TASK REQUIREMENTS - Restate word for word every line from the top of the data below down through the line that holds "Definition t (S".

====== EXTRACTED INFORMATION

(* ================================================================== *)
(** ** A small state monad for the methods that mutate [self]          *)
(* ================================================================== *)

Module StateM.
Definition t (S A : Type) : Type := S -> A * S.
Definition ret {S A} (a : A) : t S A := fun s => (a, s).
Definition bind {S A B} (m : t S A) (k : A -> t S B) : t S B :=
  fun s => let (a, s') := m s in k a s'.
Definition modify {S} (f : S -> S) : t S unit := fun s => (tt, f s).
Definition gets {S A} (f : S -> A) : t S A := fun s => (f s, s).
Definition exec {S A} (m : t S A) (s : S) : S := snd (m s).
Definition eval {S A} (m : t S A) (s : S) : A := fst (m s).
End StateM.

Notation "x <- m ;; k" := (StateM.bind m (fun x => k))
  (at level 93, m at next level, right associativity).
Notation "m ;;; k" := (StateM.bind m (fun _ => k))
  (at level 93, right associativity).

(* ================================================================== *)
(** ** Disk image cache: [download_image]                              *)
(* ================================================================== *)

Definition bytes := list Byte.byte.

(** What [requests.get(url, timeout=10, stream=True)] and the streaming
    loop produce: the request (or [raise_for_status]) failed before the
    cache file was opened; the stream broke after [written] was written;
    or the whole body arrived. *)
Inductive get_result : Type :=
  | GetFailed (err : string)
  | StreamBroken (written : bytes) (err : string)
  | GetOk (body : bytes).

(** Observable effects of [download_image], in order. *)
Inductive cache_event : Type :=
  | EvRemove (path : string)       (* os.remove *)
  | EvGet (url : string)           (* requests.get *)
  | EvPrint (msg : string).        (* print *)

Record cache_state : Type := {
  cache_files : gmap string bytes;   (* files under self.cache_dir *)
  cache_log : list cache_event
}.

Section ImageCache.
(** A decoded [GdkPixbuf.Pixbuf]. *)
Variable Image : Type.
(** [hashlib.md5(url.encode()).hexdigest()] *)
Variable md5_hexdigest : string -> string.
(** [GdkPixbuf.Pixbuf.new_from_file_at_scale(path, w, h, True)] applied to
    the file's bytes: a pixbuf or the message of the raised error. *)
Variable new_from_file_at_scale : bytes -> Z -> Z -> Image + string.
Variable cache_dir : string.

============

COMPLETED EXERCISE -
(* ================================================================== *)
(** ** A small state monad for the methods that mutate [self]          *)
(* ================================================================== *)

Module StateM.
Definition t (S A : Type) : Type := S -> A * S.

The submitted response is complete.